Senate Health Care Bill Raises Concerns About Medicaid in Knoxville
KNOXVILLE (WATE) – There’s new anxiety over what the Senate health care reform bill could mean for East Tennessee. A number of patients and doctors are concerned it will have a devastating impact on mental health and addiction treatment in Knoxville.
At the Helen Ross McNabb Center, people addicted to opioids enter a drug-treatment program, sign up for mental health care and fill their medication.
“They’re there when you need help or you get in a bind when you have no one to talk to,” said patient Audrey Furline.
For the last 10 years, Furline has been coming to the Helen Ross McNabb Center to get help for her depression. She credits the therapists and doctors for saving her life.
“I don’t know where I would be. I probably would be dead,” said Furline.
Helen Ross McNabb partners with Genoa Pharmacy to provide care to clients who are low-income, unemployed or homeless. A majority of the patients are on Medicaid.

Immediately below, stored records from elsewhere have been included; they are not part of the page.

(** Every attribute set has the same keys in the same order, so that
    comparing two features item by item compares them as mappings. *)
Lemma parse_hit_keys line attributes iv :
  parse_hit line = Ok (attributes, iv) ->
  map fst attributes =
  ["SEQUENCE_NAME"; "SEQUENCE_ACCESSION"; "MODEL_NAME"; "MODEL_ACCESSION";
   "TYPE_OF_MODEL"; "MODEL_START_POSITION"; "MODEL_END_POSITION"; "STRAND";
   "TRUNCATED"; "PASS"; "GC_CONTENT"; "BIAS"; "BITSCORE"; "EVALUE"; "INC";
   "DESCRIPTION"].
Proof.
  intros H. apply parse_hit_ok in H as [-> _]. reflexivity.
Qed.

Lemma Feature_eqb_eq a b : Feature_eqb a b = true <-> a = b.
Proof.
  revert b. induction a as [|[k v] a IH]; intros [|[k' v'] b]; simpl;
    try (split; [discriminate | congruence]); [tauto|].
  rewrite !andb_true_iff, !String.eqb_eq, IH.
  split; [intros [[-> ->] ->]; reflexivity | intros [= -> -> ->]; auto].
Qed.




(** ** The checks on the start and the end *)

(** A start that is not made of digits raises the format error that names
    column 7 and the field. *)
Lemma bad_start_raises fields a :
  nth_error fields 7 = Some a -> Py.isdigit a = false ->
  parse_fields fields = Raise (CmscanFormatError (start_message 7 a)).
Proof.
  intros H7 Ha. unfold parse_fields. rewrite hit_interval_columns.
  rewrite (getitem_nth _ _ _ H7). cbn [bind]. rewrite Ha. reflexivity.
Qed.

Lemma start_message_names_column a :
  start_message 7 a
  = "Column 7 must be an integer value for the start position of the hit. Here, it is '"
    ++ a ++ "'.".
Proof. reflexivity. Qed.

(** An end that is not made of digits, after a start that is a number,
    raises [TypeError]: the message of lines 236-243 cannot be formatted. *)
Lemma bad_end_raises fields a b s :
  nth_error fields 7 = Some a -> int a = Ok s ->
  nth_error fields 8 = Some b -> Py.isdigit b = false ->
  parse_fields fields = Raise TypeError.
Proof.
  intros H7 Ha H8 Hb. unfold parse_fields. rewrite hit_interval_columns.
  rewrite (getitem_nth _ _ _ H7), (getitem_nth _ _ _ H8).
  destruct (int_ok_isdigit _ _ Ha) as [Da _].
  cbn [bind]. rewrite Da, Ha. cbn [bind]. rewrite Hb. reflexivity.
Qed.

(** The interval of a hit holds no negative bound. *)
Lemma hit_interval_nonnegative fields lo hi :
  hit_interval fields = Ok (lo, hi) -> 0 <= lo <= hi.
Proof.
  rewrite hit_interval_columns. unfold getitem.
  destruct (nth_error fields 7) as [a|]; [|discriminate]. cbn [bind].
  destruct (Py.isdigit a); [|discriminate].
  destruct (int a) as [s|] eqn:Ha; [|discriminate]. cbn [bind].
  destruct (nth_error fields 8) as [b|]; [|discriminate]. cbn [bind].
  destruct (Py.isdigit b); [|discriminate].
  destruct (int b) as [e|] eqn:Hb; [|discriminate]. cbn [bind].
  destruct (nth_error fields 9) as [o|]; [|discriminate]. cbn [bind].
  apply int_ok_isdigit in Ha as [_ Hs]. apply int_ok_isdigit in Hb as [_ He].
  destruct (String.eqb o "+").
  - destruct (s >? e) eqn:G; [discriminate|]. intros [= <- <-].
    pose proof (Zgt_cases s e) as C. rewrite G in C. lia.
  - destruct (String.eqb o "-"); [|discriminate].
    destruct (s <? e) eqn:G; [discriminate|]. intros [= <- <-].
    apply Z.ltb_ge in G. lia.
Qed.

Lemma superscript_start_raises :
  Py.isdigit superscript_two = true
  /\ parse_hit line_superscript_start = Raise ValueError.
Proof. split; vm_compute; reflexivity. Qed.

“They don’t have a lot of private insurance,” said Davonna Foley, the pharmacy manager at Genoa in Knoxville.
The Senate bill as written would overall reduce the federal level of support for Medicaid. Health experts say not having access to proper treatment could trigger a downward spiral for some clients.
Foley adds, “We’re going to have some people go to the hospital. We’re going to have some end up in jail and some end up on the street.”

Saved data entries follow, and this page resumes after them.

(** * Geometric line reconstruction and page orchestration of
      [extraction_text.py]

    The development embeds the three functions of the module,
    [get_directional_distances], [extract_structured_text] and
    [extract_text_from_pdf], and states the properties of the word grouping
    and of the page assembly over them.

    Modelling choices.
    - Coordinates and the threshold are exact rationals ([Q]);
      [float('inf')] is the extra point [Inf] of [dist]. Rounding and NaN
      are outside the model.
    - [processed] is a finite set of indices ([gset nat]).
    - [sorted] is a stable insertion sort driven by the strict order of the
      keys, which is what Python's [sorted] computes on a total preorder.
    - The [while True] loop carries a fuel argument; [None] means the fuel
      ran out, and [extract_structured_text_total] shows that this never
      happens with the fuel the entry point supplies.
    - The collaborator's calls, [pdfplumber.open], [page.extract_text] and
      [page.extract_words], return or raise ([outcome]); a [page] is the
      pair of values the two page calls returned, a [pdf_page] says what
      the two calls do. The [print] of the entry point is left out.
    - Text is [string], read as a sequence of code points below 256. *)

From Stdlib Require Import QArith Qabs String Ascii List Permutation Sorted
  DecimalFacts DecimalNat DecimalString.
From stdpp Require Import base gmap sets list strings.

Local Open Scope Q_scope.

(** ** Numbers *)

Definition Qltb (a b : Q) : bool := negb (Qle_bool b a).

(** A running minimum: a finite distance or [float('inf')]. *)
Inductive dist : Type :=
| Fin (q : Q)
| Inf.

Definition dist_ltb (a b : dist) : bool :=
  match a, b with
  | Fin x, Fin y => Qltb x y
  | Fin _, Inf => true
  | Inf, _ => false
  end.

(** Python's [min(a, b)]: [b] when [b < a], else [a]. *)
Definition dist_min (a b : dist) : dist :=
  if dist_ltb b a then b else a.

(** [d > threshold]. *)
Definition dist_gtb (d : dist) (threshold : Q) : bool :=
  dist_ltb (Fin threshold) d.

(** ** Word boxes *)

Record word : Type := Word {
  x0 : Q;
  x1 : Q;
  top : Q;
  bottom : Q;
  text : string
}.

Definition get_directional_distances (word1 word2 : word) : Q * Q :=
  let xc1 := (x0 word1 + x1 word1) / 2 in
  let yc1 := (top word1 + bottom word1) / 2 in
  let xc2 := (x0 word2 + x1 word2) / 2 in
  let yc2 := (top word2 + bottom word2) / 2 in
  let horizontal_dist := Qabs (xc2 - xc1) in
  let vertical_dist := Qabs (yc2 - yc1) in
  (horizontal_dist, vertical_dist).

Arguments get_directional_distances : simpl never.

(** ** [sorted(l, key=...)] *)

Section Sorting.
Context {A K : Type} (key : A -> K) (ltb : K -> K -> bool).

(** [x] stood before every element of [l] in the input: it goes behind
    the elements with a strictly smaller key only. *)
Fixpoint sorted_insert (x : A) (l : list A) : list A :=
  match l with
  | [] => [x]
  | y :: l' =>
      if ltb (key y) (key x) then y :: sorted_insert x l'
      else x :: y :: l'
  end.

Fixpoint sorted (l : list A) : list A :=
  match l with
  | [] => []
  | x :: l' => sorted_insert x (sorted l')
  end.
End Sorting.

(** Order of the tuples [(top, x0)]: first components decide unless they
    are equal. *)
Definition pair_ltb (a b : Q * Q) : bool :=
  Qltb (fst a) (fst b) || (Qeq_bool (fst a) (fst b) && Qltb (snd a) (snd b)).

Definition key_top_x0 (w : word) : Q * Q := (top w, x0 w).

Definition sort_reading_order (words : list word) : list word :=
  sorted key_top_x0 pair_ltb words.

Definition sort_by_x0 (group : list word) : list word :=
  sorted x0 Qltb group.

(** ** [enumerate] *)

Fixpoint enumerate_from {A : Type} (n : nat) (l : list A) : list (nat * A) :=
  match l with
  | [] => []
  | x :: l' => (n, x) :: enumerate_from (S n) l'
  end.

Definition enumerate {A : Type} (l : list A) : list (nat * A) :=
  enumerate_from 0 l.

(** ** The neighbour scan (the inner [for j, other_word] loop) *)

Record scan_state : Type := ScanState {
  closest_word : option word;
  min_horizontal_dist : dist;
  min_vertical_dist : dist;
  closest_idx : option nat;
  is_horizontal : bool
}.

Definition scan_init : scan_state :=
  {| closest_word := None;
     min_horizontal_dist := Inf;
     min_vertical_dist := Inf;
     closest_idx := None;
     is_horizontal := true |}.

(** The two assignments blocks of the scan. *)
Definition record_horizontal (st : scan_state) (j : nat) (other_word : word)
    (h_dist : Q) : scan_state :=
  {| closest_word := Some other_word;
     min_horizontal_dist := Fin h_dist;
     min_vertical_dist := min_vertical_dist st;
     closest_idx := Some j;
     is_horizontal := true |}.

Definition record_vertical (st : scan_state) (j : nat) (other_word : word)
    (v_dist : Q) : scan_state :=
  {| closest_word := Some other_word;
     min_horizontal_dist := min_horizontal_dist st;
     min_vertical_dist := Fin v_dist;
     closest_idx := Some j;
     is_horizontal := false |}.

(** The [if]/[elif] chain on distances already computed. *)
Definition classify (st : scan_state) (j : nat) (other_word : word)
    (h_dist v_dist : Q) : scan_state :=
  if Qltb h_dist v_dist && dist_ltb (Fin h_dist) (min_horizontal_dist st)
  then record_horizontal st j other_word h_dist
  else if dist_ltb (Fin v_dist) (min_vertical_dist st)
  then record_vertical st j other_word v_dist
  else st.

Definition scan_step (processed : gset nat) (current_word : word)
    (st : scan_state) (jw : nat * word) : scan_state :=
  let '(j, other_word) := jw in
  if bool_decide (j ∈ processed) then st
  else
    let '(h_dist, v_dist) :=
      get_directional_distances current_word other_word in
    classify st j other_word h_dist v_dist.

Definition scan (words : list word) (processed : gset nat)
    (current_word : word) : scan_state :=
  fold_left (scan_step processed current_word) (enumerate words) scan_init.

(** ** The extension loop ([while True]) *)

(** [processed.add(closest_idx)]. *)
Definition add_idx (closest_idx : option nat) (processed : gset nat)
    : gset nat :=
  match closest_idx with
  | Some j => {[ j ]} ∪ processed
  | None => processed
  end.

“If you don’t have access to the treatment you need and the medications that you need, then your symptoms are progressively going to get worse and worse,” said Michael Waltke, the senior director of adult outpatient mental health and recovery at Helen Ross McNabb.
Staff is keeping a close watch on what happens with the health care bill and Medicaid.
Waltke said, “Anytime that you remove services and you reduce that access to care, it definitely is going to have an impact on folks on their quality of life overall.”
A vote on any revised Senate bill is not expected until after the recess for the Fourth of July.